= Beginning of Section =
(** Equal as integers of 64 bits. *)
Definition eq64 (a b : Z) : Prop := (a mod u64_mod = b mod u64_mod)%Z.

Declare Scope int64_scope.
Delimit Scope int64_scope with int64.
Infix "≡64" := eq64 (at level 70) : int64_scope.
Open Scope int64_scope.

#[export] Instance eq64_equiv : Equivalence eq64.
Proof. unfold eq64. split; [done|by intros a b|intros a b c; congruence]. Qed.

#[export] Instance eq64_add : Proper (eq64 ==> eq64 ==> eq64) Z.add.
Proof. intros a a' Ha b b' Hb. unfold eq64 in *. by rewrite Z.add_mod, Ha, Hb, <- Z.add_mod. Qed.

#[export] Instance eq64_opp : Proper (eq64 ==> eq64) Z.opp.
Proof.
  intros a a' Ha. unfold eq64 in *. replace (- a)%Z with (0 - a)%Z by lia. replace (- a')%Z with (0 - a')%Z by lia.
  by rewrite Zminus_mod, Ha, <- Zminus_mod.
Qed.

#[export] Instance eq64_sub : Proper (eq64 ==> eq64 ==> eq64) Z.sub.
Proof. intros a a' Ha b b' Hb. unfold Z.sub. by rewrite Ha, Hb. Qed.

Lemma i64_wrap_eq64 z : i64_wrap z ≡64 z.
Proof.
  unfold eq64, i64_wrap, signed_of, u64_wrap. change (2 ^ 64)%Z with u64_mod.
  destruct (_ <? _)%Z; [by rewrite Z.mod_mod|]. rewrite Zminus_mod, Z.mod_same, Z.sub_0_r by done. by rewrite !Z.mod_mod.
Qed.

Lemma i64_wrap_i64 z : i64 (i64_wrap z).
Proof.
  unfold i64, i64_wrap, signed_of, u64_wrap. change (2 ^ 64)%Z with u64_mod. change (2 ^ (64 - 1))%Z with 9223372036854775808%Z.
  pose proof (Z.mod_pos_bound z u64_mod eq_refl) as B. unfold u64_mod in *.
  destruct (Z.ltb_spec (z mod 18446744073709551616) 9223372036854775808); lia.
Qed.

Lemma eq64_i64 a b : i64 a -> i64 b -> a ≡64 b -> a = b.
Proof.
  unfold i64, eq64, u64_mod. intros A B E. pose proof (Z.div_mod a 18446744073709551616 ltac:(lia)).
  pose proof (Z.div_mod b 18446744073709551616 ltac:(lia)). lia.
Qed.

Lemma i64_wrap_id z : i64 z -> i64_wrap z = z.
Proof. intros Hz. apply eq64_i64; [apply i64_wrap_i64|done|apply i64_wrap_eq64]. Qed.

Lemma i64_wrap_proper a b : a ≡64 b -> i64_wrap a = i64_wrap b.
Proof. intros E. apply eq64_i64; [apply i64_wrap_i64..|]. by rewrite !i64_wrap_eq64. Qed.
= End of Section =
Could you return every line from the entries above in which the string "export" occurs?

#[export] Instance eq64_equiv : Equivalence eq64.
#[export] Instance eq64_add : Proper (eq64 ==> eq64 ==> eq64) Z.add.
#[export] Instance eq64_opp : Proper (eq64 ==> eq64) Z.opp.
#[export] Instance eq64_sub : Proper (eq64 ==> eq64 ==> eq64) Z.sub.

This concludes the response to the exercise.